L’avis de Colantonio est d’autant plus intéressant que le parcours du studio qu’il a fondé, Arkane, est lié de près à celui de Microsoft (ce, même si, pour rappel, Colantonio a quitté Arkane en 2017 pour fonder WolfEye Studio – Weird West). Pour rappel, en 2010, Arkane Lyon et Arkane Austin sont rachetés par ZeniMax Media (maison-mère de Bethesda). Selon lui, ce rachat fut très bénéfique à Arkane à l’époque (en 2021, il disait dans une interview que « vendre à Bethesda a été une grande aventure qui a beaucoup apporté à Arkane »). Puis, 10 ans plus tard, c’est le groupe ZeniMax entier qui fut racheté par Microsoft. Arkane reste donc sous la houlette de Bethesda, mais Bethesda est désormais contrôlé par Microsoft. Et depuis, Arkane a fait face à un coup dur : l’échec de Redfall, sorti en mai 2023. Malgré de mauvais résultats, Matt Booty (qui supervise les studios gérés par Microsoft) annonce alors en grande pompe que l’éditeur ne prévoit pas de fermer Arkane Austin. Sauf que, un an plus tard, Microsoft annonce l’inverse, dans le cadre d’une « repriorisation de ses titres et de ses ressources ». Alors nécessairement, quand Raphaël Colantonio parle du géant américain, en 2025, c’est en prenant bien soin d’enlever les gants (d’autant qu’il n’en est pas à son coup d’essai).

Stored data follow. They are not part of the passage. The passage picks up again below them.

(* ===== verification/PyBytes.v ===== *)
(** * Bytes of a text (str.encode, bytes.decode, base64)

    A byte string is a [string] whose characters are its bytes. Texts are
    sequences of code points below 256, so a character takes one byte or two. *)

From S2P Require Import Prelude PyValue.
From stdpp Require Import base list strings.
From Stdlib Require Import ZArith Lia Ascii.
Local Open Scope string_scope.

(** ** UTF-8 *)

Abbreviation code := nat_of_ascii.

Definition utf8_char (c : ascii) : string :=
  if Nat.ltb (code c) 128 then String c ""
  else String (ascii_of_nat (192 + code c / 64)) (String (ascii_of_nat (128 + code c mod 64)) "").
Definition utf8_encode (s : string) : string := concat_chars utf8_char s.

Fixpoint utf8_decode (s : string) : option string :=
  match s with
  | "" => Some ""
  | String c rest =>
      if Nat.ltb (code c) 128 then String c <$> utf8_decode rest
      else match rest with
           | String d rest' =>
               if (Nat.eqb (code c) 194 || Nat.eqb (code c) 195) && Nat.leb 128 (code d) && Nat.ltb (code d) 192
               then String (ascii_of_nat ((code c - 192) * 64 + (code d - 128))) <$> utf8_decode rest'
               else None
           | "" => None
           end
  end.

(** ** Base64 *)

Definition B64_ALPHABET : string := "ABCDEFGHIJKLMNOPQRSTUVWXYZabcdefghijklmnopqrstuvwxyz0123456789+/".
Definition b64_char (n : nat) : ascii := default "A"%char (String.get n B64_ALPHABET).
Definition b64_digit (c : ascii) : option nat :=
  if is_upper c then Some (code c - 65)
  else if is_lower c then Some (code c - 71)
  else if is_digit c then Some (code c + 4)
  else if bool_decide (c = "+"%char) then Some 62
  else if bool_decide (c = "/"%char) then Some 63 else None.

Fixpoint b64encode (s : string) : string :=
  match s with
  | "" => ""
  | String a "" => String (b64_char (code a / 4)) (String (b64_char (code a mod 4 * 16)) "==")
  | String a (String b "") =>
      String (b64_char (code a / 4)) (String (b64_char (code a mod 4 * 16 + code b / 16))
        (String (b64_char (code b mod 16 * 4)) "="))
  | String a (String b (String c rest)) =>
      String (b64_char (code a / 4)) (String (b64_char (code a mod 4 * 16 + code b / 16))
        (String (b64_char (code b mod 16 * 4 + code c / 64)) (String (b64_char (code c mod 64)) (b64encode rest))))
  end.

(** [base64.b64decode(text, validate=True)]: groups of four digits, the last of
    them padded. *)
Fixpoint b64decode (s : string) : option string :=
  match s with
  | "" => Some ""
  | String w (String x (String y (String z rest))) =>
      i ← b64_digit w;
      j ← b64_digit x;
      let first := ascii_of_nat (i * 4 + j / 16) in
      if bool_decide (y = "="%char) then
        if bool_decide (z = "="%char) && bool_decide (rest = "") then Some (String first "") else None
      else
        k ← b64_digit y;
        let second := ascii_of_nat (j mod 16 * 16 + k / 4) in
        if bool_decide (z = "="%char) then if bool_decide (rest = "") then Some (String first (String second "")) else None
        else
          l ← b64_digit z;
          tail ← b64decode rest;
          Some (String first (String second (String (ascii_of_nat (k mod 4 * 64 + l)) tail)))
  | _ => None
  end.

(** ** Round trips *)

Lemma code_bound c : (code c < 256)%nat.
Proof. apply nat_ascii_bounded. Qed.

Lemma ascii_code c n : n = code c → ascii_of_nat n = c.
Proof. intros ->. apply ascii_nat_embedding. Qed.

(** Names the quotient and the remainder of every division. *)
Ltac quotient n k :=
  pose proof (Nat.div_mod_eq n k); pose proof (Nat.mod_upper_bound n k ltac:(lia));
  generalize dependent (n / k)%nat; generalize dependent (n mod k)%nat; intros.
Ltac bytes :=
  repeat match goal with c : ascii |- _ =>
    lazymatch goal with H : (code c < 256)%nat |- _ => fail | _ => pose proof (code_bound c) end end;
  repeat match goal with
  | |- context [(?n / ?k)%nat] => quotient n k
  | |- context [(?n mod ?k)%nat] => quotient n k
  | _ : context [(?n / ?k)%nat] |- _ => quotient n k
  | _ : context [(?n mod ?k)%nat] |- _ => quotient n k
  end; lia.

Lemma decode_one c s : (code c < 128)%nat → utf8_decode (String c s) = String c <$> utf8_decode s.
Proof. intros H. cbn [utf8_decode]. by rewrite (proj2 (Nat.ltb_lt _ _) H). Qed.

Lemma decode_two q r s :
  (q = 2 ∨ q = 3)%nat → (r < 64)%nat →
  utf8_decode (String (ascii_of_nat (192 + q)) (String (ascii_of_nat (128 + r)) s)) =
  String (ascii_of_nat (q * 64 + r)) <$> utf8_decode s.
Proof.
  intros Hq Hr. cbn [utf8_decode]. rewrite !nat_ascii_embedding by lia.
  rewrite (proj2 (Nat.ltb_ge (192 + q) 128)) by lia.
  replace (192 + q - 192)%nat with q by lia. replace (128 + r - 128)%nat with r by lia.
  replace (Nat.eqb (192 + q) 194 || Nat.eqb (192 + q) 195) with true
    by (symmetry; rewrite orb_true_iff, !Nat.eqb_eq; lia).
  by rewrite (proj2 (Nat.leb_le 128 (128 + r))), (proj2 (Nat.ltb_lt (128 + r) 192)) by lia.
Qed.

Lemma utf8_decode_encode s : utf8_decode (utf8_encode s) = Some s.
Proof.
  induction s as [|c s IH]; [done|]. change (utf8_decode (utf8_char c +:+ utf8_encode s) = Some (String c s)). unfold utf8_char.
  destruct (Nat.ltb (code c) 128) eqn:E.
  - apply Nat.ltb_lt in E. change (utf8_decode (String c (utf8_encode s)) = Some (String c s)). by rewrite decode_one, IH.
  - apply Nat.ltb_ge in E. pose proof (code_bound c) as Hc.
    set (q := (code c / 64)%nat). set (r := (code c mod 64)%nat).
    change (utf8_decode (String (ascii_of_nat (192 + q)) (String (ascii_of_nat (128 + r)) (utf8_encode s))) = Some (String c s)).
    rewrite decode_two, IH by (subst q r; bytes). simpl. do 2 f_equal. apply ascii_code.
    subst q r. bytes.
Qed.

Lemma b64_digit_char n : (n < 64)%nat → b64_digit (b64_char n) = Some n ∧ b64_char n ≠ "="%char.
Proof.
  assert (forallb (λ n, bool_decide (b64_digit (b64_char n) = Some n) && negb (bool_decide (b64_char n = "="%char))) (seq 0 64) = true)
    as H by (vm_compute; reflexivity).
  intros Hn. rewrite forallb_forall in H. specialize (H n). rewrite in_seq in H. specialize (H ltac:(lia)). by inv_bool.
Qed.

Lemma group_bounds a b c :
  (code a / 4 < 64 ∧ code a mod 4 * 16 + code b / 16 < 64 ∧ code b mod 16 * 4 + code c / 64 < 64 ∧ code c mod 64 < 64 ∧
   code a mod 4 * 16 < 64 ∧ code b mod 16 * 4 < 64)%nat.
Proof. pose proof (code_bound a). pose proof (code_bound b). pose proof (code_bound c). split_and!; bytes. Qed.

Lemma b64_decode_encode n : ∀ s, (String.length s < n)%nat → b64decode (b64encode s) = Some s.
Proof.
  induction n as [|n IH]; [lia|]. intros [|a [|b [|c s]]] Hn; [done|..]; cbn [b64encode b64decode];
    try pose proof (group_bounds a a a) as (G1 & _ & _ & _ & G5 & _);
    try pose proof (group_bounds a b b) as (_ & G2 & _ & _ & _ & G6);
    try pose proof (group_bounds a b c) as (_ & _ & G3 & G4 & _ & _).
  - destruct (b64_digit_char _ G1) as [-> _], (b64_digit_char _ G5) as [-> _]. cbn [mbind option_bind].
    rewrite !bool_decide_eq_true_2 by done. cbn [andb]. do 2 f_equal. apply ascii_code. bytes.
  - destruct (b64_digit_char _ G1) as [-> _], (b64_digit_char _ G2) as [-> _], (b64_digit_char _ G6) as [-> N]. cbn [mbind option_bind].
    rewrite (bool_decide_eq_false_2 _ N), !bool_decide_eq_true_2 by done.
    do 3 f_equal; [|f_equal]; apply ascii_code; bytes.
  - destruct (b64_digit_char _ G1) as [-> _], (b64_digit_char _ G2) as [-> _], (b64_digit_char _ G3) as [-> N],
      (b64_digit_char _ G4) as [-> N4]. cbn [mbind option_bind].
    rewrite (bool_decide_eq_false_2 _ N), (bool_decide_eq_false_2 _ N4).
    simpl in Hn. rewrite IH by lia. cbn [mbind option_bind].
    do 2 f_equal; [|f_equal; [|f_equal]]; apply ascii_code; bytes.
Qed.

Lemma b64_roundtrip s : b64decode (b64encode s) = Some s.
Proof. apply (b64_decode_encode (S (String.length s))). lia. Qed.
(* ===== verification/EsxiIdentity.v ===== *)
(** * The identity of an ESXi host (netbox_sync/esxi_discovery.py,
    netbox_sync/host_registration.py, netbox_sync/legacy_admission.py)

    The hardware UUID of a host in its one canonical spelling, the anchor a
    preview, a stored mapping, a stored proof or a reviewed observation carries,
    and the predicates on a registry row that decide whether it still needs a
    review. A settings column is an arbitrary JSON object. *)

From S2P Require Import Prelude PyValue SourceConfig Schema PyUuid.
From stdpp Require Import base list strings gmap.
From Stdlib Require Import ZArith NArith Lia Ascii.
Local Open Scope string_scope.

(** ** Hardware UUIDs *)

Definition is_hex (c : ascii) : bool := is_digit c || in_range "A" "F" c || in_range "a" "f" c.

(** [candidate[1:-1]] when the text starts and ends with a brace. *)
Definition unbrace (s : string) : string :=
  match s with
  | String "{" rest =>
      let n := String.length rest in
      if bool_decide (String.substring (n - 1) 1 rest = "}") then String.substring 0 (n - 1) rest else s
  | _ => s
  end.

Definition normalized_uuid (value : pyval) : option string :=
  match value with
  | PNone => None
  | _ =>
      let candidate := strip (py_str value) in
      if bool_decide (candidate = "") then None
      else
        let compact := PyUuid.drop_all " " 0 (PyUuid.drop_all "-" 0 (unbrace candidate)) in
        if negb (all_chars is_hex compact && Nat.eqb (String.length compact) 32) then None
        else parsed ← parse_uuid compact; if (parsed =? 0)%N then None else Some (uuid_str parsed)
  end.

Definition HOST_UUID_SENTINELS : list string :=
  ["00000000-0000-0000-0000-000000000001"; "ffffffff-ffff-ffff-ffff-ffffffffffff"].

Definition validated_host_hardware_uuid (value : pyval) : option string :=
  candidate ← normalized_uuid value;
  if bool_decide (candidate ∈ HOST_UUID_SENTINELS) then None else Some candidate.

Definition identity_inconsistent : exn := OtherException "HostHardwareIdentityConflict" (Some "HOST_IDENTITY_INCONSISTENT").

Definition consistent_host_hardware_uuid (summary_uuid hardware_uuid : pyval) : result exn (option string) :=
  match validated_host_hardware_uuid summary_uuid, validated_host_hardware_uuid hardware_uuid with
  | Some summary, Some hardware => if bool_decide (summary = hardware) then Ok (Some hardware) else Err identity_inconsistent
  | summary, None => Ok summary
  | None, hardware => Ok hardware
  end.

(** ** Anchors *)

Definition host_conflict (code : string) : exn := HostRegistrationConflict code None [] false.

Definition esxi_anchor (preview : pyval) : result exn string :=
  match preview with
  | PDict p =>
      if negb (py_eqb (dget "provider" p) (PStr "esxi")) then Err (host_conflict "HOST_IDENTITY_UNAVAILABLE")
      else match dget "hosts" p with
           | PList [host] =>
               let value := match host with PDict h => dget "id" h | _ => PNone end in
               match validated_host_hardware_uuid value with
               | Some anchor => Ok anchor
               | None => Err (host_conflict "HOST_IDENTITY_UNAVAILABLE")
               end
           | _ => Err (host_conflict "HOST_IDENTITY_UNAVAILABLE")
           end
  | _ => Err (host_conflict "HOST_IDENTITY_UNAVAILABLE")
  end.

(** [UUID(str(value))] succeeds. *)
Definition uuid_text (value : option pyval) : bool :=
  match value with Some v => bool_decide (is_Some (parse_uuid (py_str v))) | None => false end.

(** No host of the stored mapping records a hardware UUID other than the
    anchor. *)
Fixpoint hosts_agree (anchor : string) (hosts : list pyval) : bool :=
  match hosts with
  | [] => true
  | PDict h :: rest =>
      match validated_host_hardware_uuid (dget "id" h) with
      | Some recorded => bool_decide (recorded = anchor) && hosts_agree anchor rest
      | None => hosts_agree anchor rest
      end
  | _ :: _ => false
  end.

(** The anchor of a [provider_identity] proof. *)
Definition proof_anchor (proof mapping : pyval) : option string :=
  match proof with
  | PDict p =>
      if negb (py_eqb (dget "provider" p) (PStr "esxi") && py_eqb (dget "version" p) (PInt 1)) then None
      else
        anchor ← validated_host_hardware_uuid (dget "hardware_uuid" p);
        if negb (uuid_text (dlookup "verification_id" p)) then None
        else match match mapping with PDict m => default (PList []) (dlookup "hosts" m) | _ => PList [] end with
             | PList hosts => if hosts_agree anchor hosts then Some anchor else None
             | _ => None
             end
  | _ => None
  end.

Definition legacy_anchor (settings : pyval) : option string :=
  match settings with
  | PDict s =>
      let mapping := dget "onboarding_mapping" s in
      match dget "provider_identity" s with
      | PNone =>
          match mapping with
          | PDict m =>
              match esxi_anchor (PDict [("provider", PStr "esxi"); ("hosts", dget "hosts" m)]) with
              | Ok anchor => Some anchor
              | Err _ => None
              end
          | _ => None
          end
      | proof => proof_anchor proof mapping
      end
  | _ => None
  end.

(** The anchor of a reviewed observation. *)
Definition observed_anchor (settings : pyval) : option string :=
  match settings with
  | PDict s =>
      match dlookup "legacy_admission" s with
      | Some (PDict decision) =>
          if negb (py_eqb (dget "state" decision) (PStr "OBSERVED_ENDPOINT")) then None
          else if negb (uuid_text (dlookup "operation_id" decision)) then None
          else validated_host_hardware_uuid (dget "observed_uuid" decision)
      | _ => None
      end
  | _ => None
  end.

Definition registration_anchor (settings : pyval) : option string :=
  match legacy_anchor settings with Some anchor => Some anchor | None => observed_anchor settings end.

(** ** Decisions on a row *)

Definition admission_decision (settings : pydict) : pyval := default (PDict []) (dlookup "legacy_admission" settings).

(** [UUID(decision["operation_id"])]: [false] for the exceptions the code
    catches; a value that is no text has no [replace]. *)
Definition operation_uuid (decision : pyval) : result exn bool :=
  match decision with
  | PDict d =>
      match dlookup "operation_id" d with
      | Some (PStr text) => Ok (bool_decide (is_Some (parse_uuid text)))
      | Some PNone | None => Ok false
      | Some _ => Err (OtherException "AttributeError" None)
      end
  | _ => Ok false
  end.

Definition dormant (c : SourceConfig) : bool := negb (cfg_enabled c) && negb (cfg_sync_enabled c).

Definition isolated (c : SourceConfig) : result exn bool :=
  let decision := admission_decision (cfg_settings c) in
  recorded ← operation_uuid decision;
  Ok (recorded && py_eqb (py_get "state" decision) (PStr "ISOLATED_UNPROVED") && dormant c).

Definition resolved_for_admission (c : SourceConfig) : result exn bool :=
  let decision := admission_decision (cfg_settings c) in
  i ← isolated c;
  Ok (i || (is_dict decision && py_eqb (py_get "state" decision) (PStr "OBSERVED_ENDPOINT") &&
            bool_decide (is_Some (registration_anchor (PDict (cfg_settings c)))) && dormant c)).

(** ** The canonical spelling *)

Lemma lstrip_clean s : all_chars (negb ∘ is_space) s = true → lstrip s = s.
Proof. destruct s as [|c s]; [done|]. simpl. by destruct (is_space c). Qed.
Lemma rstrip_clean s : all_chars (negb ∘ is_space) s = true → rstrip s = s.
Proof.
  induction s as [|c s IH]; [done|]. simpl. intros H. inv_bool.
  destruct (is_space c); [done|]. simpl. by rewrite IH.
Qed.
Lemma strip_clean s : all_chars (negb ∘ is_space) s = true → strip s = s.
Proof. intros H. unfold strip. by rewrite lstrip_clean, rstrip_clean by (try rewrite lstrip_clean; done). Qed.

Lemma unbrace_clean s : avoids "{" s = true → unbrace s = s.
Proof.
  destruct s as [|c s]; [done|]. simpl. intros H. inv_bool.
  destruct c as [[] [] [] [] [] [] [] []]; try reflexivity. done.
Qed.

Lemma parse_uuid_bound text u : parse_uuid text = Some u → (u < 2 ^ 128)%N.
Proof.
  unfold parse_uuid. destruct (negb _); [done|]. destruct (int16 _) as [z|]; [|done]. cbn [mbind option_bind].
  destruct (_ && _) eqn:E; [|done]. intros [= <-]. apply andb_prop in E as [E1%Z.leb_le E2%Z.ltb_lt].
  change (2 ^ 128)%N with (Z.to_N (2 ^ 128)). by apply Z2N.inj_lt.
Qed.

(** The texts [_normalized_uuid] returns. *)
Definition canonical (s : string) : Prop := ∃ u, (0 < u < 2 ^ 128)%N ∧ s = uuid_str u.

Lemma normalized_canonical v s : normalized_uuid v = Some s → canonical s.
Proof.
  unfold normalized_uuid. intros H.
  destruct v; try done;
    (case_bool_decide; [done|]; destruct (negb _); [done|]; destruct (parse_uuid _) as [u|] eqn:E; [|done];
     cbn [mbind option_bind] in H; destruct (u =? 0)%N eqn:E0; [done|]; injection H as <-;
     exists u; split; [|done]; apply parse_uuid_bound in E; apply N.eqb_neq in E0; split; [|exact E]; lia).
Qed.

Lemma normalized_str s : canonical s → normalized_uuid (PStr s) = Some s.
Proof.
  intros (u & Hu & ->). unfold normalized_uuid. cbn [py_str].
  rewrite strip_clean, bool_decide_eq_false_2 by
    (first [by apply uuid_str_all | intros E; apply (f_equal (PyUuid.drop_all "-" 0)) in E; rewrite uuid_str_digits in E;
            apply (f_equal String.length) in E; by rewrite hex_digits_length in E]).
  rewrite unbrace_clean by (by apply uuid_str_all). rewrite uuid_str_digits.
  rewrite (drop_all_absent " " "") by (apply hex_text_all; [done|apply hex_digits_text]).
  rewrite hex_text_all by (try apply hex_digits_text; done). rewrite hex_digits_length. cbn [Nat.eqb andb negb].
  rewrite parse_hex_digits by lia. cbn [mbind option_bind]. by rewrite (proj2 (N.eqb_neq u 0)) by lia.
Qed.

Lemma validated_str v s : validated_host_hardware_uuid v = Some s → validated_host_hardware_uuid (PStr s) = Some s.
Proof.
  unfold validated_host_hardware_uuid. destruct (normalized_uuid v) as [c|] eqn:E; [|done]. cbn [mbind option_bind].
  case_bool_decide; [done|]. intros [= <-]. rewrite normalized_str by (eapply normalized_canonical; done).
  cbn [mbind option_bind]. by rewrite bool_decide_eq_false_2.
Qed.

Lemma validated_canonical v s : validated_host_hardware_uuid v = Some s → canonical s ∧ (s ∉ HOST_UUID_SENTINELS).
Proof.
  unfold validated_host_hardware_uuid. destruct (normalized_uuid v) as [c|] eqn:E; [|done]. cbn [mbind option_bind].
  case_bool_decide; [done|]. intros [= <-]. split; [by eapply normalized_canonical|done].
Qed.

Lemma esxi_anchor_validated preview s : esxi_anchor preview = Ok s → ∃ v, validated_host_hardware_uuid v = Some s.
Proof.
  unfold esxi_anchor. destruct preview as [| | | | |p]; try done. destruct (negb _); [done|].
  destruct (dget "hosts" p) as [| | | |[|host []]|]; try done.
  destruct (validated_host_hardware_uuid _) eqn:E; [|done]. intros [= <-]. eauto.
Qed.

(** The anchors the registry compares are canonical, whichever evidence they
    come from. *)
Lemma registration_anchor_validated settings s :
  registration_anchor settings = Some s → ∃ v, validated_host_hardware_uuid v = Some s.
Proof.
  unfold registration_anchor. destruct (legacy_anchor settings) as [a|] eqn:El.
  - intros [= <-]. unfold legacy_anchor in El. destruct settings as [| | | | |d]; try done.
    assert (∀ proof mapping, proof_anchor proof mapping = Some a → ∃ v, validated_host_hardware_uuid v = Some a) as Hp.
    { unfold proof_anchor. intros proof mapping. destruct proof as [| | | | |p]; try done. destruct (negb _); [done|].
      destruct (validated_host_hardware_uuid (dget "hardware_uuid" p)) as [b|] eqn:Ev; [|done]. cbn [mbind option_bind].
      destruct (negb _); [done|]. destruct (match mapping with PDict m => _ | _ => _ end); try done.
      destruct (hosts_agree _ _); [|done]. intros [= <-]. eauto. }
    destruct (dget "provider_identity" d) eqn:E; try by eapply Hp.
    destruct (dget "onboarding_mapping" d) as [| | | | |m]; try done.
    destruct (esxi_anchor _) eqn:Ea; [|done]. injection El as <-. by eapply esxi_anchor_validated.
  - unfold observed_anchor. intros H. destruct settings as [| | | | |d]; try done.
    destruct (dlookup "legacy_admission" d) as [[| | | | |dec]|]; try done.
    destruct (negb _); [done|]. destruct (negb _); [done|]. eauto.
Qed.

Example spellings :
  map normalized_uuid [PStr "{44454C4C-3600-104B-8034-B7C04F4D3432}"; PStr " 44454c4c3600104b8034b7c04f4d3432 ";
                       PStr "44454c4c 3600 104b 8034 b7c04f4d3432"] =
  replicate 3 (Some "44454c4c-3600-104b-8034-b7c04f4d3432") ∧
  normalized_uuid (PStr "00000000-0000-0000-0000-000000000000") = None ∧
  validated_host_hardware_uuid (PStr "FFFFFFFF-ffff-ffff-ffff-ffffffffffff") = None ∧
  normalized_uuid (PStr "{") = None.
Proof. vm_compute. done. Qed.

Ainsi, face à la vague de licenciements et à la fermeture de multitudes de projets chez Xbox la semaine passée, Colantonio déclare sur X : « je pense que Game Pass est un modèle insoutenable, qui nuit de plus en plus à l’industrie depuis une décennie, subventionné par l’“argent infini” de Microsoft. Mais la réalité finira bien par rattraper tout le monde. À mes yeux, Game Pass ne peut pas coexister avec d’autres modèles : soit il les éliminera tous, soit il capitulera ». Le responsable est cité : c’est bien le modèle d’abonnement de Microsoft qui est pointé du doigt. Une inquiétude d’ailleurs partagée par Michael Douse de Larian Studios, lequel n’a pas mis bien longtemps à répondre au créateur français : « « Ce qui se passe quand tout cet argent disparaît », c’est la question que j’entends le plus souvent autour de moi. C’est aussi l’une des principales raisons économiques pour lesquelles beaucoup de professionnels que je connais n’ont jamais adopté ce modèle. Cette idée d’argent illimité n’a jamais eu de sens ».

La conversation se poursuit ensuite, avec un internaute qui interjecte : « je ne pense pas que le Game Pass ait été conçu pour être rentable ou durable à court ou moyen terme. Microsoft court un marathon. Le Game Pass a également joué un rôle clé dans la stratégie de l’entreprise pour placer le streaming au centre du marché ». Ce à quoi Colantonio répond ceci : « je suis d’accord, mais c’est un jeu de longue haleine qui consiste à balancer un véritable tsunami sur tout l’écosystème de l’industrie. Seuls les joueurs l’apprécient pour l’instant, parce que l’offre est trop belle pour être vraie. Mais tôt ou tard, même eux finiront par la détester en constatant les effets sur les jeux eux-mêmes ».

En réalité, la principale critique formulée par les deux développeurs est simple : le Game Pass serait un outil de cannibalisation des ventes (voilà qui rejoint d’ailleurs le fait qu’à la mi-mai dernier, seules 5% des ventes du remake d’Oblivion ont été opérées sur Xbox). Ainsi, proposer un jeu via le Game Pass nuit aux ventes directes, puisque les joueurs payent leur abonnement, pendant que le studio ne bénéficie que d’un paiement unique de la part de Microsoft. Cependant, Douse apporte un peu de nuance : il admet que l’abonnement peut effectivement réduire les risques pris pour les plus petits studios (comme ce fut le cas avec Clair Obscur : Expedition 33, d’ailleurs). Malgré tout, selon Douse, les avantages s’arrêtent là et le modèle de Sony lui semble plus équilibré.